## WHAT IS BEING ASKED
Scan the lines below for the word "Scope". Copy each line you find it in.

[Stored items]
======
(** ** Calls on a library *)
Module ApiWitness.
Import Toy ToyPk StoreWitness KeystoreWitness.
Abbreviation Library := (Lib Keychains).
(** The library as it is loaded. *)
Definition lib0 : Library := mkLib 1 ∅ [] [] ∅ fresh_keychains.
Definition ep_id (secret : bytes) : bytes := secret.
Definition calls_on (calls : list ApiCall) (l : Library) : list (Z * option Out) * Library :=
  run_api (B := Scope) (R := AeadSealer) ep_id calls l.
Definition state_path : bytes := lit "/var/lib/rtp2".
Definition config (level : Z) : Rtp2RuntimeConfig := mkConfig 6 56 (Some state_path) level 0 None None 0 0.
Definition world (x : Z) : StartWorld :=
  mkStart true true all_ok (replicate 32 x) draw1 1000 (replicate 32 x) (vault_call all_ok k2) true.
Definition start (level x : Z) : ApiCall := CRuntimeNew (Some (config level)) true (world x).
Lemma lib0_wf : lib_wf lib0.
Proof. by split. Qed.
(** A runtime, an endpoint of it, the runtime freed, and calls on both. *)
Definition session : list ApiCall := [start 1 5; CEndpointStart 1 true true; CRuntimeFree 1; CDeviceId 1 true; CEndpointAddress 2 true [] true].
Lemma handles_well_typed_witness : map fst (calls_on session lib0).1 = [OK; OK; OK; ERR_NOT_FOUND; OK] /\ lib_wf (calls_on session lib0).2.
Proof.
  split; [vm_compute; reflexivity|].
  pose proof (handles_well_typed (B := Scope) (R := AeadSealer) ep_id session lib0 lib0_wf) as H. unfold calls_on.
  destruct (run_api ep_id session lib0) as [replies l'].
  destruct H as [H _]; [reflexivity|exact H].
Defined.
Definition lib1 : Library := (calls_on [start 1 5; CEndpointStart 1 true true] lib0).2.
Lemma lib1_wf : lib_wf lib1.
Proof. apply (run_api_ok (B := Scope) (R := AeadSealer) ep_id [start 1 5; CEndpointStart 1 true true] lib0 lib0_wf). reflexivity. Qed.
Lemma freed_handle_stays_dead_witness :
  (rtp2_runtime_free 1 lib1).1 = (OK, Some OutNothing) /\
  handles (calls_on [start 0 6; start 1 7] (rtp2_runtime_free 1 lib1).2).2 !! 1 = None.
Proof.
  split; [vm_compute; reflexivity|].
  assert (Hc : (rtp2_runtime_free 1 lib1).1.1 = OK) by (vm_compute; reflexivity).
  pose proof (freed_handle_stays_dead (B := Scope) (R := AeadSealer) ep_id 1 [start 0 6; start 1 7] lib1 lib1_wf) as H. unfold calls_on.
  destruct (rtp2_runtime_free 1 lib1) as [[c out] l1]. cbn [fst snd] in *.
  destruct H as (_ & _ & H & _); [vm_compute; reflexivity|]. exact (proj1 (H Hc)).
Defined.
Lemma world_ok level x l : u8 x -> tmp (sd_identity (dir_at state_path l)) = Missing ->
  forall dir, state_dir_utf8 (config level) = Some dir -> start_ok (world x) dir (l : Library).
Proof.
  intros Hx Ht dir [= <-]. split; cbn [world st_seed st_draw st_now].
  - by apply (array_replicate 32).
  - exact draw1_ok.
  - done.
  - left. exact Ht.
Qed.
Definition started1 : (Z * option Out) * Library := rtp2_runtime_new (B := Scope) (R := AeadSealer) (Some (config 1)) true (world 5) lib0.
Lemma runtime_started_as_asked_witness : started1.1 = (OK, Some (OutHandle 1)) /\
  exists rt store, runtimes started1.2 = [rt] /\ rt_store rt = Some store /\ store_of_level PlatformKeystore store /\
    recorded store (rt_identity rt) (sd_identity (dir_at state_path started1.2)).
Proof.
  assert (Hc : started1.1 = (OK, Some (OutHandle 1))) by (vm_compute; reflexivity). split; [exact Hc|].
  pose proof (runtime_started_as_asked (B := Scope) (R := AeadSealer) (config 1) (world 5) lib0) as H. fold started1 in H.
  destruct started1 as [[c out] l']. cbn [fst snd] in *. apply pair_equal_spec in Hc as [-> _].
  destruct H as [_ (h & p & rt & _ & _ & Hp & _ & Hr & _ & store & mode & H1 & H2 & _ & _ & H3)]; [by apply world_ok|].
  exists rt, store. injection Hp as <-. split; [exact Hr|]. split; [exact H1|]. split; [exact H2|exact H3].
Defined.
Definition identity_at (h : Z) (l : Library) : option DeviceIdentity :=
  match (runtime h l).1 with Ok (_, rt) => Some (rt_identity rt) | _ => None end.
Definition store_at (h : Z) (l : Library) : option (option (DeviceStore AnySealer)) :=
  match (runtime h l).1 with Ok (_, rt) => Some (rt_store rt) | _ => None end.
(** Another start in between asks for plaintext and is refused. *)
Definition between : list ApiCall := [start 0 6; CRuntimeFree 1].
Definition restarted : (Z * option Out) * Library :=
  rtp2_runtime_new (B := Scope) (R := AeadSealer) (Some (config 1)) true (world 9) (calls_on between started1.2).2.
Lemma restarted_eq : restarted = ((OK, Some (OutHandle 2)), restarted.2).
Proof. assert (H : restarted.1 = (OK, Some (OutHandle 2))) by (vm_compute; reflexivity). rewrite <- H. apply surjective_pairing. Qed.
Lemma started1_eq : started1 = ((OK, Some (OutHandle 1)), started1.2).
Proof. assert (H : started1.1 = (OK, Some (OutHandle 1))) by (vm_compute; reflexivity). rewrite <- H. apply surjective_pairing. Qed.
Lemma same_store : store_at 2 restarted.2 = store_at 1 started1.2.
Proof. vm_compute. reflexivity. Qed.
Lemma between_codes : map fst (calls_on between started1.2).1 = [ERR_CRYPTO; OK].
Proof. vm_compute. reflexivity. Qed.
Lemma same_identity l l' : (exists r rt r' rt', runtime 1 l = (Ok (r, rt), l) /\ runtime 2 l' = (Ok (r', rt'), l') /\
  (rt_store rt' = rt_store rt -> rt_identity rt' = rt_identity rt)) -> store_at 2 l' = store_at 1 l ->
  identity_at 2 l' = identity_at 1 l /\ identity_at 1 l <> None.
Proof.
  intros (r & rt & r' & rt' & H1 & H2 & H) Hs. unfold store_at in Hs. rewrite H1, H2 in Hs. cbn [fst] in Hs. injection Hs as Hs.
  unfold identity_at. rewrite H1, H2. cbn [fst]. by rewrite (H Hs).
Qed.
Lemma identity_survives_restart_witness :
  map fst (calls_on between started1.2).1 = [ERR_CRYPTO; OK] /\ identity_at 2 restarted.2 = identity_at 1 started1.2 /\ identity_at 1 started1.2 <> None.
Proof.
  split; [exact between_codes|]. apply same_identity; [|exact same_store].
  destruct (identity_survives_restart (B := Scope) (R := AeadSealer) ep_id (config 1) (config 1) state_path (world 5) (world 9) between
    lib0 1 started1.2 2 restarted.2 eq_refl eq_refl (world_ok 1 5 lib0 ltac:(done) eq_refl state_path eq_refl) started1_eq restarted_eq)
    as (_ & r & rt & r' & rt' & H1 & H2 & H).
  exists r, rt, r', rt'. split; [exact H1|]. split; [exact H2|]. intros Hs. exact (H (or_introl Hs)).
Defined.
(** A key that was forgotten is minted again, and the identity sealed under
    the old one no longer opens: the start fails and the record stays. *)
Example forgotten_key_locks_out :
  map fst (calls_on [start 1 5; CKeystoreForget None None true; start 1 6] lib0).1 = [OK; OK; ERR_CRYPTO].
Proof. vm_compute. reflexivity. Qed.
======
## WRITTEN ANSWER
  run_api (B := Scope) (R := AeadSealer) ep_id calls l.
  pose proof (handles_well_typed (B := Scope) (R := AeadSealer) ep_id session lib0 lib0_wf) as H. unfold calls_on.
Proof. apply (run_api_ok (B := Scope) (R := AeadSealer) ep_id [start 1 5; CEndpointStart 1 true true] lib0 lib0_wf). reflexivity. Qed.
  pose proof (freed_handle_stays_dead (B := Scope) (R := AeadSealer) ep_id 1 [start 0 6; start 1 7] lib1 lib1_wf) as H. unfold calls_on.
Definition started1 : (Z * option Out) * Library := rtp2_runtime_new (B := Scope) (R := AeadSealer) (Some (config 1)) true (world 5) lib0.
  pose proof (runtime_started_as_asked (B := Scope) (R := AeadSealer) (config 1) (world 5) lib0) as H. fold started1 in H.
  rtp2_runtime_new (B := Scope) (R := AeadSealer) (Some (config 1)) true (world 9) (calls_on between started1.2).2.
  destruct (identity_survives_restart (B := Scope) (R := AeadSealer) ep_id (config 1) (config 1) state_path (world 5) (world 9) between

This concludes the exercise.